The concordance rate between gene status identified by ARMS analysis and NGS in thoracic biopsy and pleural effusion samples was 86.7% (26/30), indicating that pleural effusions could be an alternative material for molecular analyses. Compared with the thoracic biopsy specimens, the diagnostic performance of pleural effusion specimens showed a sensitivity of 92.3%, a specificity of 50.0%, and a positive predictive value of 92.3% (Table 3). The Kappa value indicating the detection efficiency of gene mutation between thoracic biopsy and pleural effusion specimens was 0.42, and the P value was 0.102.

Table 3. Comparison of EGFR/KRAS/ALK mutations between 30 thoracic biopsy specimens detected by ARMS and matched pleural effusion specimens detected by NGS.

Pleural effusion specimen (NGS) Thoracic biopsy specimen (ARMS)
+ Total
+ 24 2 26
2 2 4
Total 26 4 30

+, EGFR/KRAS/ALK positive mutation; −, EGFR/KRAS/ALK negative mutation. NGS, next-generation sequencing.

Discussion

Sampling of pleural effusion is a non-invasive, repeatable procedure that may provide an opportunity for targeted therapy in these patients. The purpose of this study was to evaluate the diagnostic performance of pleural effusion as a specimen for molecular analysis. We compared EGFR, KRAS, and ALK mutation results obtained from 30 thoracic biopsy samples and matched pleural effusion samples, using ARMS PCR and NGS. All of the 30 NSCLC cases had no histological sections available because of the poor physical performance and advanced stage of the disease, and instead, had to undergo another procedure (thoracic biopsy) to obtain materials. We observed high concordance (86.7%) between the pleural effusion and thoracic biopsy specimens. The NGS assay of pleural effusions showed good diagnostic performance. Only four cases of mutation were detected only in pleural effusion or thoracic biopsy specimens. For these four pleural effusion samples, mutations detected by ARMS PCR and NGS were concordant, so the discrepancies might be ascribed to tumor heterogeneity between the materials. Our findings indicate that pleural effusion is a feasible source of tumor DNA for identifying patients who can benefit from the targeted therapy.

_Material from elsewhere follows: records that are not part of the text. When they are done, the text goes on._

(* ===== verification/PrefillInputs.v ===== *)
(** The inputs of the prefills of a step
    ([src/vllm_gaudi/v1/worker/hpu_model_runner.py]): prompts gathered into
    batches within the limits of the runner, every batch padded to a bucket,
    either as a row per prompt or merged into one row, and the masks of their
    attention. *)

From Stdlib Require Import ZArith Lia.
From stdpp Require Import base strings numbers gmap list.
From S2P Require Import Prelude.
From S2P Require Import PyOrder.
From S2P Require Import BucketRanges.
From S2P Require Import BucketGen.
From S2P Require Import BucketManager.
From S2P Require Import Numpy.
From S2P Require Import Defrag.
From S2P Require Import UnifiedBatch.
From S2P Require Import UnifiedAttention.
From S2P Require Import DecodeInputs.

Open Scope list_scope.
Open Scope Z_scope.

(** ** Batches of prompts *)

Record BatchContents := mkContents {
  req_ids : list string;
  bc_token_ids : list (list Z);
  context_lens : list Z;
  prompt_lens : list Z;
  blocks : list (list nat);
  logits_positions : list (list Z)
}.

Definition empty_contents : BatchContents := mkContents [] [] [] [] [] [].
Definition get_num_tokens (c : BatchContents) : list Z := len <$> bc_token_ids c.

(** Keeps no [prompt_lens], like the code. *)
Definition clone (c : BatchContents) : BatchContents :=
  mkContents (req_ids c) (bc_token_ids c) (context_lens c) [] (blocks c) (logits_positions c).

Definition merge_contents (lhs rhs : BatchContents) : BatchContents :=
  mkContents (req_ids lhs ++ req_ids rhs) (bc_token_ids lhs ++ bc_token_ids rhs) (context_lens lhs ++ context_lens rhs)
    (prompt_lens lhs ++ prompt_lens rhs) (blocks lhs ++ blocks rhs) (logits_positions lhs ++ logits_positions rhs).

(** The rows of the persistent batch that the prefills read. *)
Record PromptRows := mkPromptRows {
  row_req_ids : list string;
  row_num_computed : list Z;
  row_num_prompt : list Z;
  row_tokens : list (list Z);
  row_blocks : list (list nat)
}.

Section prefills.
Context (r : StepRunner) (get_dp_padding : Z -> Z).
Abbreviation bs := (run_block_size r).

(** ** Buckets *)

Definition _skip_bucketing (seq_lens num_blocks : list Z) : MB Bucket := mret (len seq_lens, 0, 0).

Definition _bucketize_merged_prompt (seq_lens num_blocks : list Z) : MB Bucket :=
  let num_blocks := sumZ num_blocks in
  b ← find_prompt_bucket 1 (sumZ seq_lens) num_blocks;
  mret (1, b.1.2, round_up num_blocks 32).

Definition _bucketize_2d_prompt (seq_lens num_blocks : list Z) : MB Bucket :=
  let n := len seq_lens in
  if max_prefill_batch_size r <? n then raise BucketingFailedException
  else
    seq ← lift_result (np_max seq_lens);
    num_blocks ← (match num_blocks with [] => mret 0 | _ => lift_result (np_max num_blocks) end);
    find_prompt_bucket n seq num_blocks.

Definition _get_prompt_bucketing_fn : list Z -> list Z -> MB Bucket :=
  if unified_attn r then _skip_bucketing
  else if merged_prefill (run_config r) then _bucketize_merged_prompt
  else _bucketize_2d_prompt.

(** The context is left out of the question. *)
Definition _can_merge_prefill_contents (lhs rhs : BatchContents) : MB bool := fun m =>
  let combined_num_tokens := get_num_tokens lhs ++ get_num_tokens rhs in
  match _get_prompt_bucketing_fn combined_num_tokens [] m with
  | Raise BucketingFailedException m' => Ret false m'
  | Raise e m' => Raise e m'
  | Ret _ m' =>
      (b ← _get_prompt_bucketing_fn combined_num_tokens [];
       mret ((b.1.1 <=? max_prefill_batch_size r) && (b.1.1 * b.1.2 <=? max_num_tokens r))) m'
  end.

(** ** Gathering the prompts *)

(** The contents of one request. *)
Definition request_contents (d : OnlineDefragmenter) (warmup : bool) (rows : PromptRows) (num_scheduled_tokens : list Z) (batch_idx : nat) : result BatchContents :=
  let i := Z.of_nat batch_idx in
  req_id ← np_get (row_req_ids rows) i;
  seq_num_computed_tokens ← np_get (row_num_computed rows) i;
  seq_num_scheduled_tokens ← np_get num_scheduled_tokens i;
  tokens ← np_get (row_tokens rows) i;
  let token_ids := slice seq_num_computed_tokens (seq_num_computed_tokens + seq_num_scheduled_tokens) tokens in
  let num_blocks := round_up (seq_num_computed_tokens + seq_num_scheduled_tokens) bs / bs in
  table ← np_get (row_blocks rows) i;
  let blocks := take (Z.to_nat num_blocks) table in
  let blocks := if warmup then blocks else resolve d <$> blocks in
  num_prompt_tokens ← np_get (row_num_prompt rows) i;
  let num_output_logits := Z.max 0 (seq_num_computed_tokens + seq_num_scheduled_tokens - num_prompt_tokens + 1) in
  let logits_positions := seqZ (seq_num_scheduled_tokens - num_output_logits) num_output_logits in
  Ok (mkContents [req_id] [token_ids] [seq_num_computed_tokens] [num_prompt_tokens] [blocks] [logits_positions]).

(** A new request joins the last batch or starts one. *)
Definition add_contents (all : list BatchContents) (new : BatchContents) : MB (list BatchContents) :=
  match last all with
  | None => raise IndexError
  | Some lhs =>
      merge ← _can_merge_prefill_contents lhs new;
      mret (if merge : bool then take (length all - 1) all ++ [merge_contents lhs new] else all ++ [new])
  end.

Fixpoint gather_contents (d : OnlineDefragmenter) (warmup : bool) (rows : PromptRows) (num_scheduled_tokens : list Z)
    (all : list BatchContents) (idxs : list nat) : MB (list BatchContents) :=
  match idxs with
  | [] => mret all
  | batch_idx :: idxs =>
      new ← lift_result (request_contents d warmup rows num_scheduled_tokens batch_idx);
      all ← add_contents all new;
      gather_contents d warmup rows num_scheduled_tokens all idxs
  end.

(** The batches, and how many dummy ones the other ranks of data parallelism ask for. *)
Definition _extract_prefill_batch_contents (d : OnlineDefragmenter) (num_prefills num_decodes : nat) (num_scheduled_tokens : list Z)
    (warmup : bool) (rows : PromptRows) : MB (list BatchContents * Z) :=
  all ← gather_contents d warmup rows num_scheduled_tokens [empty_contents] (seq num_decodes num_prefills);
  let num_real_prefill_batches := len (filter (fun c => req_ids c <> []) all) in
  mret (all, get_dp_padding num_real_prefill_batches).

(** ** Forming a batch *)

(** Rows of equal length, or all of them in one. *)
Definition align_and_pad (data : list (list Z)) (target_bs target_len v : Z) : result (list (list Z)) :=
  let data := if (target_bs =? 1) && (1 <? len data) then [flatten data] else data in
  let data := (fun x => pad_list x target_len v) <$> data in
  guard_or ((0 <=? target_len) && (len data <=? target_bs)) ValueError;;
  Ok (pad_list data target_bs (replicate (Z.to_nat target_len) v)).

(** [_make_attn_bias] of one row: masked are the keys of other prompts and, of
    the new tokens, the later ones.  A block counts with all its slots. *)
Definition make_attn_mask (context_groups token_groups : list Z) : list (list bool) :=
  let context_groups := flatten ((fun g => replicate (Z.to_nat bs) g) <$> context_groups) in
  imap (fun q g =>
      ((fun c => negb (c =? g)) <$> context_groups) ++
      imap (fun k t => negb (t =? g) || (q <? k)%nat) token_groups)
    token_groups.

Record PrefillInputData := mkPrefillInput {
  pi_request_ids : list string;
  (** [seq_lens_tensor] and [context_lens_tensor] of the metadata. *)
  pi_query_lens : list Z;
  pi_context_lens : list Z;
  pi_token_ids : list (list Z);
  pi_position_ids : list (list Z);
  pi_slot_mapping : list (list Z);
  pi_block_list : option (list Z);
  pi_attn_bias : option (list (list (list bool)));
  pi_logits_indices : list Z;
  pi_logits_requests : list string
}.

(** The flat index of every position whose logits are wanted, and its request;
    [step] is how far a prompt moves the offset. *)
Fixpoint logits_of (step : Z -> Z) (cur_offset : Z) (l : list (string * Z * list Z)) : list (Z * string) :=
  match l with
  | [] => []
  | (req_id, qlen, log_pos) :: l => ((fun x => (cur_offset + x, req_id)) <$> log_pos) ++ logits_of step (cur_offset + step qlen) l
  end.

(** Positions of the new tokens of every prompt. *)
Definition token_positions (context_lens query_lens : list Z) : list (list Z) :=
  zip_with (fun cl ql => seqZ cl ql) context_lens query_lens.

(** Their slots. *)
Definition token_slots (blocks : list (list nat)) (positions : list (list Z)) : result (list (list Z)) :=
  mapM (fun '(blocks, positions) =>
    mapM (fun pos => b ← np_get blocks (pos / bs); Ok (Z.of_nat b * bs + pos mod bs)) positions) (zip blocks positions).

(** [_form_prefill_batch] of a model without M-RoPE; [None] for no request. *)
Definition _form_prefill_batch (contents : BatchContents) : MB (option PrefillInputData) :=
  if (length (req_ids contents) =? 0)%nat then mret None
  else
    let query_lens := get_num_tokens contents in
    let context_lens := context_lens contents in
    let positions := token_positions context_lens query_lens in
    slots ← lift_result (token_slots (blocks contents) positions);
    let groups := imap (fun i tid => replicate (length tid) (Z.of_nat i)) (bc_token_ids contents) in
    let num_context_blocks := (fun c => round_up c bs / bs) <$> context_lens in
    let context_blocks := zip_with (fun blocks n => Z.of_nat <$> take (Z.to_nat n) blocks) (blocks contents) num_context_blocks in
    let num_context_blocks := len <$> context_blocks in
    let context_groups := imap (fun i b => replicate (Z.to_nat b) (Z.of_nat i)) num_context_blocks in
    let has_context := 0 <? sumZ context_lens in
    bucket ← _get_prompt_bucketing_fn query_lens num_context_blocks;
    let target_bs := bucket.1.1 + get_dp_padding bucket.1.1 in
    let target_seq := bucket.1.2 + get_dp_padding bucket.1.2 in
    let target_blocks := bucket.2 + get_dp_padding bucket.2 in
    token_ids ← lift_result (align_and_pad (bc_token_ids contents) target_bs target_seq (-1));
    let query_lens := pad_list query_lens target_bs 0 in
    let context_lens := pad_list context_lens target_bs 0 in
    positions ← lift_result (align_and_pad positions target_bs target_seq (-1));
    slots ← lift_result (align_and_pad slots target_bs target_seq (-1));
    groups ← lift_result (align_and_pad groups target_bs target_seq (-1));
    context_blocks ← lift_result (align_and_pad context_blocks target_bs target_blocks (-1));
    context_groups ← lift_result (align_and_pad context_groups target_bs target_blocks (-1));
    first ← lift_result (np_get token_ids 0);
    let step := if merged_prefill (run_config r) then (fun qlen => qlen) else (fun _ => len first) in
    let logits := logits_of step 0 (zip (zip (req_ids contents) query_lens) (logits_positions contents)) in
    let attn_bias := if merged_prefill (run_config r) then Some (zip_with make_attn_mask context_groups groups) else None in
    let logits_indices := pad_list logits.*1 (round_up (len logits) (logits_rounding r)) (-1) in
    mret (Some (mkPrefillInput (req_ids contents) query_lens context_lens token_ids positions slots
      (if has_context then Some (flatten context_blocks) else None) attn_bias logits_indices logits.*2)).

(** ** What the attention of a prompt reads *)

(** [_set_attn_bias]: the mask of the adapter, where the batch has none and the
    kernel is not left to its own causal mask.  For row [i] and query [q]: the
    context beyond the row's length, later tokens and padding. *)
Definition _set_attn_bias (prefill_use_fusedsdpa : bool) (md : PrefillInputData) (batch_size seq_len : nat) : option (list (list (list bool))) :=
  match pi_attn_bias md, pi_block_list md with
  | Some bias, _ => Some bias
  | None, block_list =>
      if prefill_use_fusedsdpa && (match block_list with None => true | Some _ => false end) then None
      else
        let max_context_len := (match block_list with Some l => len l / Z.of_nat batch_size | None => 0 end) * bs in
        Some ((fun i =>
          (fun q =>
            ((fun c => (pi_context_lens md !!! i) <=? c) <$> seqZ 0 max_context_len) ++
            ((fun t => (Z.of_nat q <? t) || ((pi_query_lens md !!! i) <=? t)) <$> seqZ 0 (Z.of_nat seq_len)))
          <$> seq 0 seq_len) <$> seq 0 batch_size)
  end.

(** The keys of row [i]: the slots of its part of the block list
    ([_include_past]), a contiguous cache read from its start, then the slots
    of the new tokens of the row. *)
Definition row_keys (batch_size : nat) (md : PrefillInputData) (i : nat) : list Z :=
  let block_list := default [] (pi_block_list md) in
  let fetched := if use_contiguous_pa (run_config r) then Z.of_nat <$> seq 0 (length block_list) else block_list in
  let width := (length block_list / batch_size)%nat in
  flatten (block_slots bs <$> take width (drop (i * width) fetched)) ++ pi_slot_mapping md !!! i.

(** The slots whose keys query [q] of row [i] attends. *)
Definition prefill_reads (mask : list (list (list bool))) (batch_size : nat) (md : PrefillInputData) (i q : nat) : list Z :=
  unmasked ((mask !!! i) !!! q) (row_keys batch_size md i).

End prefills.

(** ** Joining the batches of a step *)

(** [merge_contents] of the inputs: a list per attribute. *)
Definition merge_inputs (all : list (option PrefillInputData)) : list PrefillInputData := omap id all.

Section all_prefills.
Context (r : StepRunner) (get_dp_padding : Z -> Z).

(** Dummy batches of one prompt, for a rank that has fewer than another. *)
Definition _create_dummy_prefill_batch_contents (has_kv_transfer_group : bool) (num_prefills : nat) : MB (list (option PrefillInputData)) :=
  let context_len := if has_kv_transfer_group then 127 else 0 in
  let query_len := if has_kv_transfer_group then 1 else 128 in
  let prompt_tokens := 128 in
  let num_blocks := round_up (context_len + query_len) (run_block_size r) / run_block_size r in
  let num_output_logits := context_len + query_len - prompt_tokens + 1 in
  let contents := mkContents ["-1"%string] [seqZ 0 query_len] [context_len] [] [replicate (Z.to_nat num_blocks) 0%nat]
    [seqZ (query_len - num_output_logits) num_output_logits] in
  map_each (fun _ => _form_prefill_batch r get_dp_padding (clone contents)) (seq 0 num_prefills).

(** The data of the prompts, and of dummy ones. *)
Definition _prepare_prefill_inputs (has_kv_transfer_group : bool) (d : OnlineDefragmenter) (num_prefills num_decodes : nat) (num_scheduled_tokens : list Z)
    (rows : PromptRows) : MB (list PrefillInputData * list PrefillInputData) :=
  '(all_batch_contents, num_pad_across_dp) ← _extract_prefill_batch_contents r get_dp_padding d num_prefills num_decodes num_scheduled_tokens false rows;
  all_batches ← map_each (_form_prefill_batch r get_dp_padding) all_batch_contents;
  dummies ← (if 0 <? num_pad_across_dp then _create_dummy_prefill_batch_contents has_kv_transfer_group (Z.to_nat num_pad_across_dp) else mret []);
  mret (merge_inputs all_batches, merge_inputs dummies).

End all_prefills.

So far, only few studies have demonstrated the feasibility of oncogene analysis in pleural effusions from patients with advanced lung cancer (11,13-16). In these studies, allele-specific PCR-based platforms (such as ARMS PCR, Sanger sequencing) were often used for somatic mutation profiling. However, these techniques require an amount of gDNA when testing multiple genes (loci); therefore, only EGFR mutations can be assessed because of the small amount of DNA from pleural effusion samples. Targeted NGS testing, which provides a unifying approach for the detection of multiple categories of genetic alterations, uncovered more actionable options for patients than allele-specific approaches did. The targeted NGS sequencing approach used in this study has been clinically validated in a previous cell line dilution study and reach a mutation detection limit of 5% for base substitutions and 1% for InDels (20). In this study, we used this NGS assay to detect clinically relevant genomic alterations in 9 genes (EGFR, KRAS, PIK3CA, BRAF, MET, ERBB2, ALK, ROS1, and RET). However, no mutation was found in 6 genes (PIK3CA, BRAF, MET, ERBB2, ROS1, and RET). The NGS assay only detected 2 more mutations than ARMS PCR. Beside the mutations in EGFR, one KRAS mutation predicting non-responsiveness to EGFR TKI inhibitors and one ALK rearrangement suggesting eligibility for treatment with the ALK inhibitor crizotinib were detected using pleural effusions. Cases with a low percentage of tumor cells (<5%) can successfully be used to detect actionable mutations in pleural effusion specimens.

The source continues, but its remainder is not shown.